In 1992, he graduated with a bachelor's degree in international relations and Japanese studies at the Hebrew University of Jerusalem, and joined the Foreign Ministry. After the completion of the cadet course, he was assigned to the Embassy of Israel in Tokyo, where he served as an intern and later as political secretary. During his time in Tokyo, he studied social sciences and communication at the University of Tokyo.

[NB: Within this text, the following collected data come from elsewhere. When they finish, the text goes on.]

(* ===== verification/ReportProps.v ===== *)
(** ReportProps: what an operator reads is what the counters say. *)
From S2P Require Import Prelude Types Mem Dpdk Session Steering Scheduler Config Snapshot SnapshotThms ManagerThms ManagerProps Neigh Context Processor ProcessorInv Text Print ConfigText ConfigProps Control ControlProps Double Stdio Logger Report ReportThms ReportNames.
From Stdlib Require Import String Ascii.
Import Scheduler Config Snapshot ManagerThms Context Text Print ConfigText ConfigProps Control ControlProps Double Report ReportThms ReportNames.

Module ReportProps.
Local Open Scope string_scope.
Local Open Scope Z_scope.

#[local] Arguments num : simpl never.

(** ** counters *)

Lemma stat_entry {P : InetPrint} ts now v l i : counters ts now v = Some l -> i ∈ all_stats -> (cat ["stat."; stat_name i], num (total v i)) ∈ l.
Proof.
  unfold counters. intros (up & _ & (rx & _ & (ws & _ & Hl)%bind_Some)%bind_Some)%bind_Some Hi.
  apply (inj Some) in Hl as <-. rewrite !elem_of_app. right. left. apply list_elem_of_fmap. eauto.
Qed.

Lemma svc_entry {P : InetPrint} ts now v l s e : counters ts now v = Some l -> s ∈ services_list (v_mgr v) -> e ∈ svc_counters v s -> e ∈ l.
Proof.
  unfold counters. intros (up & _ & (rx & _ & (ws & _ & Hl)%bind_Some)%bind_Some)%bind_Some Hs He.
  apply (inj Some) in Hl as <-. rewrite !elem_of_app, elem_of_cons, !elem_of_app. right. right. right. right. right.
  apply list_elem_of_bind. eauto.
Qed.

Lemma svc_ids_small m s : mgr_ok m -> next_rs_id_ m <= kMaxRsId -> s ∈ services_list m ->
  Forall (fun r => ri_id r < kMaxRsCounters) (si_rs s).
Proof.
  intros M Hn Hs. apply Forall_forall. intros r Hr. assert (Hi : ri_id r ∈ ids (services_ m)).
  { rewrite <- services_ids. apply list_elem_of_bind. exists s. split; [|done]. by apply list_elem_of_fmap_2. }
  pose proof (mk_range _ M) as R. rewrite Forall_forall in R. pose proof (R _ Hi). unfold kMaxRsId in Hn. lia.
Qed.

Lemma field_entry {P : InetPrint} v s name f : (name, f) ∈ zip rs_fields rs_projections ->
  f ∈ rs_projections /\ (cat [cat ["svc."; num (si_idx s); "."]; name], num (f (svc_sum v s))) ∈ svc_counters v s.
Proof.
  unfold rs_projections, rs_fields, svc_counters, rs_keys. cbn [zip zip_with]. rewrite !elem_of_cons, elem_of_nil.
  intros [[= -> ->]|[[= -> ->]|[[= -> ->]|[[= -> ->]|[[= -> ->]|[]]]]]]; (split; [tauto|]);
    apply elem_of_app; left; rewrite !elem_of_cons; tauto.
Qed.

(** What a reader finds in the text of a report. *)
Definition read_back {P : InetPrint} (ts now : Z) (dev : option NicStats) (v : View) (text : string) : Prop :=
  counters ts now (nic_stats_update dev v) = Some (read_counters text) /\
  NoDup (read_counters text).*1 /\
  (forall i, i ∈ all_stats -> (cat ["stat."; stat_name i], num (total v i)) ∈ read_counters text) /\
  (forall s name f, s ∈ services_list (v_mgr v) -> (name, f) ∈ zip rs_fields rs_projections ->
     (cat [cat ["svc."; num (si_idx s); "."]; name],
      num (u64 (zsum ((fun r => zsum ((fun w => f (wv_rs w !!! ri_id r)) <$> v_workers v)) <$> si_rs s)))) ∈ read_counters text).

Lemma counters_readback {P : InetPrint} {PL : InetPrintLine P} ts now dev v :
  mgr_ok (v_mgr v) -> next_rs_id_ (v_mgr v) <= kMaxRsId -> names_ok (v_mgr v) -> len (v_workers v) < 4294967296 -> times_ok now v ->
  exists text, format_counters ts now dev v = Some (nic_stats_update dev v, text) /\ read_back ts now dev v text.
Proof.
  intros M Hnx Hn Hw Ht. set (v' := nic_stats_update dev v).
  assert (E : v_mgr v' = v_mgr v /\ v_workers v' = v_workers v /\ total v' = total v /\ times_ok now v') by (unfold v'; by destruct dev).
  destruct E as (E1 & E2 & E3 & T'). destruct (counters_defined ts now v' T') as [l Hl].
  exists (cat (line <$> l)). split; [unfold format_counters; fold v'; by rewrite Hl|].
  unfold read_back. rewrite read_lines by (eapply counters_entries; [|exact Hl]; by rewrite E1).
  split; [done|]. split; [eapply counters_NoDup; [| |exact Hl]; [by rewrite E1|by rewrite E2]|]. split.
  - intros i Hi. rewrite <- E3. by eapply stat_entry.
  - intros s name f Hs Hf. eapply svc_entry; [exact Hl|by rewrite E1|].
    destruct (field_entry v' s name f Hf) as [Hp He]. rewrite svc_sum_field, E2 in He; [done|done|]. by eapply svc_ids_small.
Qed.

(** C21. The counters command can be read back.  After any configuration text and any
    commands and health events, within 2^28 seconds of uptime, the report is
    defined, and splitting its text into lines and each line at its first space
    gives back the table of keys and values it was made from, in which no key
    occurs twice; every statistic is in it with the total over all threads, and
    the counters of a service are the sums over its servers and all workers. *)
Theorem counters_readable {P : InetPrint} {PL : InetPrintLine P} {I : Inet} {IL : InetLaws I} `{HF : RteHashFns}
    max_lcore text c o m rounds rs s ts now dev v :
  load text = Some (c, o) -> len (ManagerProps.conf_rs (c_services c)) < kMaxRsCounters -> init max_lcore Manager0 c = Some m ->
  run max_lcore rounds (mkCtl m true None) = Some (rs, s) ->
  v_mgr v = ctl_mgr s -> len (v_workers v) < 4294967296 -> times_ok now v ->
  exists report, format_counters ts now dev v = Some (nic_stats_update dev v, report) /\ read_back ts now dev v report.
Proof.
  intros Hl Hn Hi Hr Hv Hw Ht. destruct (started_served max_lcore text c o m Hl Hn Hi) as [S _].
  destruct (run_served max_lcore rounds (mkCtl m true None) S) as (rs' & s' & Hr' & [D _] & _). rewrite Hr in Hr'. injection Hr' as <- <-.
  apply counters_readback; [rewrite Hv; apply D|rewrite Hv; apply D| |done|done]. rewrite Hv.
  eapply names_confs; [exact (run_confs max_lcore _ _ _ _ Hr)|]. destruct (load_in_range _ _ _ Hl) as (C & R & _).
  eapply init_names; [exact C|exact R|exact Hi|]. by eapply load_names.
Qed.

Definition demo_worker (n : Z) : WorkerView :=
  mkWorkerView n (add ST_RX (10 * n) Stats0) (<[1 := mkRsCounters n 2 3 4 5]> (<[2 := mkRsCounters 1 1 1 1 1]> ∅)) None.
Definition demo_view (m : SnapshotManager) : View :=
  mkView NAT false false 3000000000 0 1 [demo_worker 1; demo_worker 2] None (Some Stats0) 0 NicStats0 m.

Lemma counters_readable_witness : exists c o m rs s report, load (I := dotted_inet) demo_file = Some (c, o) /\
  init (HF := mix_fns) 4 Manager0 c = Some m /\ run (I := dotted_inet) (HF := mix_fns) 4 demo_rounds (mkCtl m true None) = Some (rs, s) /\
  format_counters 0 3000000000 None (demo_view (ctl_mgr s)) = Some (demo_view (ctl_mgr s), report) /\ ("stat.rx", "30") ∈ read_counters report.
Proof.
  destruct (load (I := dotted_inet) demo_file) as [[c o]|] eqn:E; [|vm_compute in E; discriminate].
  assert (N : len (ManagerProps.conf_rs (c_services c)) < kMaxRsCounters) by (vm_compute in E; injection E as <- <-; reflexivity).
  destruct (init (HF := mix_fns) 4 Manager0 c) as [m|] eqn:Hm; [|exfalso; vm_compute in E; injection E as <- <-; vm_compute in Hm; discriminate].
  destruct (started_served (I := dotted_inet) (HF := mix_fns) 4 demo_file c o m E N Hm) as [S _].
  destruct (run_served (I := dotted_inet) (HF := mix_fns) 4 demo_rounds (mkCtl m true None) S) as (rs & s & Hr & _).
  destruct (counters_readable (I := dotted_inet) (HF := mix_fns) 4 demo_file c o m demo_rounds rs s 0 3000000000 None (demo_view (ctl_mgr s)) E N Hm Hr)
    as (report & H1 & _ & _ & H2 & _).
  - reflexivity.
  - reflexivity.
  - split; [cbn; lia|]. split; [vm_compute; congruence|]. repeat constructor; vm_compute; congruence.
  - exists c, o, m, rs, s, report. split; [reflexivity|]. split; [exact Hm|]. split; [exact Hr|]. split; [exact H1|]. apply (H2 ST_RX). left.
Defined.

(** ** The periodic report *)

(** The last element, or [d]. *)
Definition final {A} (d : A) (l : list A) : A := foldl (fun _ x => x) d l.

(** Time, NIC counters and view of one report. *)
Definition Tick : Type := Z * option NicStats * View.
Definition view_of (t : Tick) : View := nic_stats_update t.1.2 t.2.
Definition base_of (t : Tick) : PerfBase := perf_base t.1.1 (view_of t).

Fixpoint run_ticks (l : list Tick) (p : Perf) : list string * Perf :=
  match l with
  | [] => ([], p)
  | t :: l =>
    let '(_, out, p) := perf_report_tick t.1.1 t.1.2 t.2 p in
    let '(outs, p) := run_ticks l p in
    (out :: outs, p)
  end.

(** The differences reported after [t0]. *)
Fixpoint deltas (t0 : Tick) (l : list Tick) : list (Tick * PerfDelta) :=
  match l with
  | [] => []
  | t :: l => (t, perf_delta (base_of t) (base_of t0)) :: deltas t l
  end.

Definition report_of (e : Tick * PerfDelta) : string := perf_text (view_of e.1) e.2 (imissed (v_nic (view_of e.1))).

Definition threads (t : Tick) : nat := List.length (pb_busy (base_of t)).

Lemma base_nic t : pb_nic (base_of t) = v_nic (view_of t).
Proof. unfold base_of, perf_base. by destruct (collect (view_of t)). Qed.

Lemma run_ticks_deltas l t0 last : Forall (fun t => threads t = threads t0) l ->
  run_ticks l (mkPerf (Some (base_of t0)) last) =
    (report_of <$> deltas t0 l, mkPerf (Some (base_of (final t0 l))) (final last (report_of <$> deltas t0 l))).
Proof.
  revert t0 last. induction l as [|t l IH]; intros t0 last Hl; [done|]. apply Forall_cons in Hl as [Ht Hl].
  cbn [run_ticks]. unfold perf_report_tick. cbn [g_perf]. change (nic_stats_update t.1.2 t.2) with (view_of t).
  change (perf_base t.1.1 (view_of t)) with (base_of t). fold (threads t) (threads t0). rewrite (proj2 (Nat.eqb_eq _ _) Ht). cbn [negb].
  rewrite IH by (rewrite Ht; exact Hl). cbn [deltas]. rewrite fmap_cons. unfold report_of at 3. cbn [fst snd]. rewrite base_nic.
  done.
Qed.

Lemma telescope (g : PerfBase -> Z) (h : PerfDelta -> Z) t0 l :
  (forall a b, h (perf_delta a b) = minus (g a) (g b)) ->
  u64 (zsum ((fun e => h e.2) <$> deltas t0 l)) = minus (g (base_of (final t0 l))) (g (base_of t0)).
Proof.
  intros Hh. revert t0. induction l as [|t l IH]; intros t0; [unfold minus; cbn; by rewrite Z.sub_diag|].
  cbn [deltas]. rewrite fmap_cons. cbn [zsum foldr snd]. rewrite Hh. unfold minus.
  rewrite u64_add_l. rewrite <- u64_add_r. specialize (IH t). unfold zsum in IH. rewrite IH. unfold minus. rewrite u64_add_r.
  change (final t0 (t :: l)) with (final t l). f_equal. lia.
Qed.

(** C35. The periodic reports add up: the first one is empty, and as long as the
    number of threads is the same every later one is the text of the differences
    since the one before; over any number of reports the elapsed time and every
    packet, byte and drop counter reported sum up to how much they have grown since
    the first reading, modulo 2^64; the rate command shows the last report. *)
Theorem perf_reports_add_up (t0 : Tick) (l : list Tick) : Forall (fun t => threads t = threads t0) l ->
  let '(outs, p) := run_ticks (t0 :: l) Perf0 in
  let tn := base_of (final t0 l) in
  outs = EmptyString :: (report_of <$> deltas t0 l) /\
  perf_report_last p = final (perf_report_last Perf0) (report_of <$> deltas t0 l) /\
  u64 (zsum ((fun e => pd_el e.2) <$> deltas t0 l)) = minus (pb_tsc tn) (pb_tsc (base_of t0)) /\
  (forall s, u64 (zsum ((fun e => pd_stat e.2 s) <$> deltas t0 l)) = minus (pb_total tn s) (pb_total (base_of t0) s)) /\
  (forall s, u64 (zsum ((fun e => pd_bytes e.2 s) <$> deltas t0 l)) = minus (pb_bytes tn s) (pb_bytes (base_of t0) s)) /\
  u64 (zsum ((fun e => pd_drops e.2) <$> deltas t0 l)) = minus (drops (pb_total tn)) (drops (pb_total (base_of t0))).
Proof.
  intros Hl. cbn [run_ticks]. unfold perf_report_tick at 1. cbn [Perf0 g_perf g_perf_last].
  change (perf_base t0.1.1 (nic_stats_update t0.1.2 t0.2)) with (base_of t0). rewrite run_ticks_deltas by done.
  split; [done|]. split; [done|]. split; [by apply (telescope pb_tsc)|]. split.
  - intros s. by apply (telescope (fun b => pb_total b s) (fun d => pd_stat d s)).
  - split; [intros s; by apply (telescope (fun b => pb_bytes b s) (fun d => pd_bytes d s))|].
    by apply (telescope (fun b => drops (pb_total b)) pd_drops).
Qed.

(** *** What the master logs *)

Definition ends_nl (s : string) : Prop := exists t, s = String.append t Report.nl.

Definition unlines (ls : list string) : string := Logger.cat ((fun l => String.append l Report.nl) <$> ls).

Lemma unlines_cons l ls : unlines (l :: ls) = String.append (String.append l Report.nl) (unlines ls).
Proof. done. Qed.

(** Reading a newline-terminated text line by line and writing the lines back gives the text. *)
Lemma unlines_getlines acc s : ends_nl s -> unlines (getlines Logger.newline acc s) = String.append acc s.
Proof.
  intros [t ->]. revert acc. induction t as [|x t IH]; intros acc.
  - change (unlines [acc] = String.append acc Report.nl). rewrite unlines_cons. apply append_nil_r.
  - rewrite append_cons. cbn [getlines]. destruct (Ascii.eqb_spec x Logger.newline) as [->|Hx].
    + rewrite unlines_cons, IH, append_nil, <- append_assoc. done.
    + rewrite IH, <- append_assoc. done.
Qed.

Lemma ends_nl_append t s : ends_nl s -> ends_nl (String.append t s).
Proof. intros [u ->]. exists (String.append t u). apply append_assoc. Qed.

Lemma ends_nl_cons x l : ends_nl (Logger.cat l) -> ends_nl (Logger.cat (x :: l)).
Proof. apply ends_nl_append. Qed.

Lemma ends_nl_last : ends_nl (Logger.cat [Report.nl]).
Proof. by exists EmptyString. Qed.

Lemma ends_nl_last_empty : ends_nl (Logger.cat [Report.nl; EmptyString]).
Proof. by exists EmptyString. Qed.

Lemma format_stats_ends v : ends_nl (format_stats false v).
Proof. unfold format_stats. repeat first [exact ends_nl_last_empty | apply ends_nl_cons]. Qed.

Lemma perf_text_ends v d m : ends_nl (perf_text v d m).
Proof. unfold perf_text. repeat first [exact ends_nl_last | apply ends_nl_cons]. Qed.

Lemma perf_report_tick_ends now dev v p : let out := (perf_report_tick now dev v p).1.2 in out = EmptyString \/ ends_nl out.
Proof.
  unfold perf_report_tick. destruct (g_perf p) as [prev|]; [|by left].
  destruct negb; [by left|right; apply perf_text_ends].
Qed.

(** The messages of a due report, one per line of the counters and of the
    period's rates, are those texts exactly; the first period logs nothing; a
    report that is not due changes nothing. *)
Lemma master_report_exact now_ms interval stats_ms tsc dev v p :
  let r := master_report now_ms interval stats_ms tsc dev v p in
  let t := perf_report_tick tsc dev v p in
  if u64 (now_ms - stats_ms) >=? u64 (interval * 1000) then
    unlines r.1.1.1 = (if stats_ms =? 0 then EmptyString else String.append (format_stats false t.1.1) t.1.2) /\
    r.1.1.2 <> 0 /\ (r.1.2, r.2) = (t.1.1, t.2)
  else r = ([], stats_ms, v, p).
Proof.
  pose proof (perf_report_tick_ends tsc dev v p) as He.
  unfold master_report. destruct (_ >=? _); [|done].
  destruct (perf_report_tick tsc dev v p) as [[v' perf] p'] eqn:E. cbn [fst snd] in *.
  split; [|split; [destruct (Z.eqb_spec now_ms 0); [discriminate|done]|done]].
  destruct (stats_ms =? 0); [done|]. rewrite unlines_getlines; [done|].
  destruct He as [->|He]; [rewrite append_nil_r; apply format_stats_ends|by apply ends_nl_append].
Qed.

Definition demo_tick (now n : Z) : Tick :=
  (now, None, mkView NAT false false 1000 0 1 [demo_worker n] None None 0 NicStats0 Manager0).

Lemma perf_reports_add_up_witness :
  let l := [demo_tick 2000 150; demo_tick 3000 400] in
  zsum ((fun e => pd_stat e.2 ST_RX) <$> deltas (demo_tick 1000 100) l) = 3000 /\
  u64 (zsum ((fun e => pd_stat e.2 ST_RX) <$> deltas (demo_tick 1000 100) l)) = minus 4000 1000.
Proof.
  split; [vm_compute; reflexivity|].
  destruct (perf_reports_add_up (demo_tick 1000 100) [demo_tick 2000 150; demo_tick 3000 400]) as (_ & _ & _ & H & _).
  - repeat constructor.
  - exact (H ST_RX).
Defined.

End ReportProps.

In 1999, he was appointed as the political advisor to Foreign Minister Shlomo Ben-Ami. In 2003, he was assigned to the
Embassy of Israel in Washington, D.C., where he served as a minister for United States Congressional affairs. In 2007, he was appointed head of the coordination division at the Ministry of Foreign Affairs. In July 2011 he was appointed Israel's ambassador to India and non-resident ambassador to Sri Lanka. On 12 August 2011, he presented his credentials to the President of India Pratibha Patil. After serving in this position till 2014, he was appointed as head of the political and strategic division at the Ministry of Foreign Affairs in August of the same year.

In June 2020, the government of Israel approved Ushpiz's appointment as Director General of the Ministry of Foreign Affairs. He held this position till his resignation in January 2023 and was succeeded by Ronen Levy

==Personal life==
Ushpiz and his wife Inbar have two children. He is fluent in Hebrew, English, German, Arabic and Japanese.